Veglie, celebrazioni, momenti di riflessione, di preghiera per la pace scandiscono in Ucraina la giornata del 24 febbraio, anniversario dell’invasione russa e dello scoppio della guerra. Il Santuario mariano di Berdychiv, nell’oblast (provincia) di Zhytomyr, a est di Leopoli, ogni anni è meta di un pellegrinaggio che raduna fedeli cattolici di tutta l’Ucraina e anche da altri Paesi. Oggi, qui sono raccolti tutti i vescovi romano-cattolici delle diocesi ucraine insieme all’arcivescovo di Leopoli, monsignor Mieczysław Mokrzycki, presidente della Conferenza episcopale ucraina, e al nunzio apostolico, monsignor Visvaldas Kulbokas.
«L’incontro è cominciato alle 9 del mattino con la preghiera del rosario.», racconta don Mariusz Krawiec, sacerdote paolino polacco e giornalista, che da anni opera nella sede della Società San Paolo di Leopoli. «Ciascuno dei vescovi ha preparato la sua meditazione sui misteri. Alle 12,30 è stata celebrata la messa, presieduta dal nunzio apostolico. Un’omelia molto semplice, la sua, focalizzata sulla figura della Madonna: dobbiamo avere sempre fiducia – ha detto il nunzio – che Maria partecipa sempre al nostro dolore, alla sofferenza del popolo ucraino. E così le meditazioni del rosario: nelle parole dei vescovi è stata sempre presente la guerra con la sua sofferenza, ma anche la fiducia, la speranza della vittoria, nella certezza della Resurrezione». Alla preghiera, spiega don Mariusz, hanno preso parte tanti fedeli, sacerdoti e religiosi rappresentanti di tutte le diocesi latine dell’Ucraina. «Infine, abbiamo fatto visita al cimitero militare di Berdychiv e abbiamo pregato anche per i defunti di questa guerra».

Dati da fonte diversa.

(** The file name [setup --advanced] stores for the answer [name]. *)
Definition with_fs_suffix (name : string) : string :=
  if endswith name ".fs" then name else name +:+ ".fs".

Section Frames.
Context {S X : Type}.

(** A computation that leaves a part of the world as it was. *)
Definition preserves {T A} (part : world S X → T) (m : M (world S X) A) : Prop :=
  ∀ w r w' tr, m w = (r, w', tr) → part w' = part w.

(** The same for the body of a [with ots_filestore(obj)] block. *)
Definition preserves_in {T A} (part : world S X → T)
    (body : M (S * world S X) A) : Prop :=
  ∀ s w r s' w' tr, body (s, w) = (r, (s', w'), tr) → part w' = part w.

(** A part of the world that is neither the file stores nor what the store
    methods see. *)
Definition apart {T} (part : world S X → T) : Prop :=
  (∀ f w, part (set_dbs f w) = part w) ∧ (∀ x w, part (set_ext x w) = part w).

(** A computation whose transactions are settled when it ends: it has
    committed only if it returns, and has rolled back only if it raises. *)
Definition settled {A} (m : M (world S X) A) : Prop :=
  ∀ w r w' tr, m w = (r, w', tr) →
    (∀ db, In (Commit db) tr → ∃ a, r = Ok a)
    ∧ (∀ db, In (Rollback db) tr → ∃ e, r = Raise e).

(** A computation, and the body of a block, that calls at most [n] methods
    of the store. *)
Definition calls_at_most {A} (n : nat) (m : M (world S X) A) : Prop :=
  ∀ w r w' tr, m w = (r, w', tr) → (length (calls tr) ≤ n)%nat.

Definition calls_at_most_in {A} (n : nat) (body : M (S * world S X) A) : Prop :=
  ∀ st r st' tr, body st = (r, st', tr) → (length (calls tr) ≤ n)%nat.

(** The file stores other than that of [obj]. *)
Definition other_dbs (obj : ctx_obj) (w : world S X) : gmap string S :=
  match obj_db obj with
  | Some db => delete db (w_dbs w)
  | None => w_dbs w
  end.
End Frames.

(** A machine where only the server is missing: the listings print and a
    saved session can be removed, everything that needs Odoo fails with a
    network error. *)
Definition printing
    : string → list pyval → kwargs → Store.t → Store.env unit
      → result (pyval * Store.t) * Store.env unit :=
  λ meth _ _ st x,
    if bool_decide (meth ∈ ["print_date"; "print_aliases"; "logout"])
    then (Ok (VNone, st), x)
    else (Raise (Error "NetworkError" meth), x).

Definition local_only : Backend Store.t (Store.env unit) :=
  spec_backend [] printing parse_iso.

(** A machine with a second file store next to the one of [home]. *)
Definition two_stores : world Store.t (Store.env unit) :=
  set_dbs <["/srv/ots/team.fs" := Store.empty 0]> (holding old_store []).


(** * Facts *)

(** ** The monad *)

Section MonadFacts.
Context {St : Type}.

Lemma bind_run {A B} (m : M St A) (k : A → M St B) (st : St) :
  (m ≫= k) st =
    match m st with
    | (Ok a, st1, tr1) =>
        match k a st1 with
        | (r, st2, tr2) => (r, st2, tr1 ++ tr2)
        end
    | (Raise e, st1, tr1) => (Raise e, st1, tr1)
    end.
Proof. reflexivity. Qed.

Lemma bind_inv {A B} (m : M St A) (k : A → M St B) st r st' tr :
  (m ≫= k) st = (r, st', tr) →
  (∃ a st1 tr1 tr2,
      m st = (Ok a, st1, tr1) ∧ k a st1 = (r, st', tr2) ∧ tr = tr1 ++ tr2)
  ∨ (∃ e, m st = (Raise e, st', tr) ∧ r = Raise e).
Proof.
  rewrite bind_run.
  destruct (m st) as [[[a|e] st1] tr1].
  - destruct (k a st1) as [[r2 st2] tr2] eqn:Hk.
    intros [= <- <- <-]. left. by exists a, st1, tr1, tr2.
  - intros [= <- <- <-]. right. by exists e.
Qed.
End MonadFacts.

(** ** Traces *)

Lemma tx_run_io_app auto pre tr :
  forallb is_io pre = true →
  tx_run auto Outside (pre ++ tr) = tx_run auto Outside tr.
Proof.
  induction pre as [|ev pre IH]; [done|].
  simpl. intros [Hev Hpre]%andb_prop.
  destruct ev; try discriminate; simpl; auto.
Qed.

Lemma tx_run_io auto tr : forallb is_io tr = true → tx_run auto Outside tr = true.
Proof.
  intros H. rewrite <- (app_nil_r tr). by rewrite tx_run_io_app.
Qed.

Lemma tx_run_inner_end auto db body fin tl :
  forallb is_inner body = true →
  fin = Commit db ∨ fin = Rollback db →
  tx_run auto (Migrated db) (body ++ fin :: tl) = tx_run auto Outside tl.
Proof.
  intros Hbody Hfin.
  induction body as [|ev body IH].
  - destruct Hfin as [-> | ->]; simpl; by rewrite bool_decide_eq_true_2.
  - simpl in Hbody. apply andb_prop in Hbody as [Hev Hbody].
    destruct ev; try discriminate; simpl; auto.
Qed.

Lemma forallb_app_true {A} (p : A → bool) (xs ys : list A) :
  forallb p xs = true → forallb p ys = true → forallb p (xs ++ ys) = true.
Proof. intros Hx Hy. rewrite forallb_app. by rewrite Hx, Hy. Qed.

(** Every migration check of a run that keeps the discipline has the flag
    of the discipline. *)
Lemma tx_run_migrate auto q tr a :
  tx_run auto q tr = true → In (Migrate a) tr → a = auto.
Proof.
  revert q. induction tr as [|ev tr IH]; [by intros ? _ []|].
  intros q Hrun [-> | Hin].
  - destruct q; simpl in Hrun; try discriminate.
    apply andb_prop in Hrun as [Ha _]. by apply bool_decide_eq_true in Ha.
  - destruct q, ev; simpl in Hrun; try discriminate;
      try (apply andb_prop in Hrun as [_ Hrun]); eauto.
Qed.

(** ** The pieces of a command *)

Section CliFacts.
Context {S X : Type} {backend : Backend S X}.

Lemma quiet_ret {A} (a : A) : quiet (mret a : M (world S X) A).
Proof. by intros w r w' tr [= <- <- <-]. Qed.

Lemma quiet_raise {A} (e : exn) : quiet (raise e : M (world S X) A).
Proof. by intros w r w' tr [= <- <- <-]. Qed.

Lemma quiet_bind {A B} (m : M (world S X) A) (k : A → M (world S X) B) :
  quiet m → (∀ a, quiet (k a)) → quiet (m ≫= k).
Proof.
  intros Hm Hk w r w' tr Hrun.
  apply bind_inv in Hrun as [(a & w1 & tr1 & tr2 & H1 & H2 & ->) | (e & H1 & ->)].
  - apply Hm in H1 as (Hd1 & Hx1 & Ht1). apply Hk in H2 as (Hd2 & Hx2 & Ht2).
    split_and!; [congruence | congruence | by apply forallb_app_true].
  - by apply Hm in H1.
Qed.

Lemma quiet_gets {A} (f : world S X → A) : quiet (gets f).
Proof. by intros w r w' tr [= <- <- <-]. Qed.

Lemma quiet_today : quiet Cli.today.
Proof. apply quiet_gets. Qed.

Lemma quiet_echo text : quiet (echo text : M (world S X) unit).
Proof. by intros w r w' tr [= <- <- <-]. Qed.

Un anno fa, in questi giorni, Leopoli aveva spalancato le porte all’accoglienza di un enorme flusso di sfollati dalle zone bombardate: la maggior parte di loro da qui ha poi proseguito verso la Polonia e gli altri Paesi europei. «Leopoli è diventata un grande hub per l’organizzazione degli aiuti umanitari», spiega Krawiec, «che vengono poi mandati verso l’Est. Il flusso degli aiuti dall’estero passa da questa città. Oggi qui c’è tanta stanchezza, paura e tensione continua. I giovani, le donne, i bambini arrivati qui, dopo aver abbandonato le loro case, sono andati all’estero. A Leopoli sono rimasti gli sfollati più anziani, i disabili: tante di queste persone hanno perso la voglia di vivere, pensando di non poter essere più in grado di tornare a casa loro e ricostruire. Gli ospedali di Leopoli sono pieni di pazienti arrivati dalle zone di guerra, tanti rimasti disabili a causa del conflitto: bisogna pensare a come queste persone potranno rifarsi una vita e reintegrarsi attivamente nella società. Anche se adesso, in questa situazione, progettare il futuro è ancora prematuro. L’ospedale pediatrico dall’inizio della guerra ha accolto i bambini malati evacuati da zone come Kharkiv e Zaporizhzhia. Molti di questi piccoli pazienti sono stati poi trasferiti in altri Paesi. Ma tanti sono rimasti qui da noi. E i nostri ospedali continuano a funzionare grazie agli aiuti umanitari internazionali, che sono stati essenziali anche per mandare avanti l’economia devastata del nostro Paese. Secondo molti esperti, senza gli aiuti dall’estero l’Ucraina forse sarebbe morta di fame».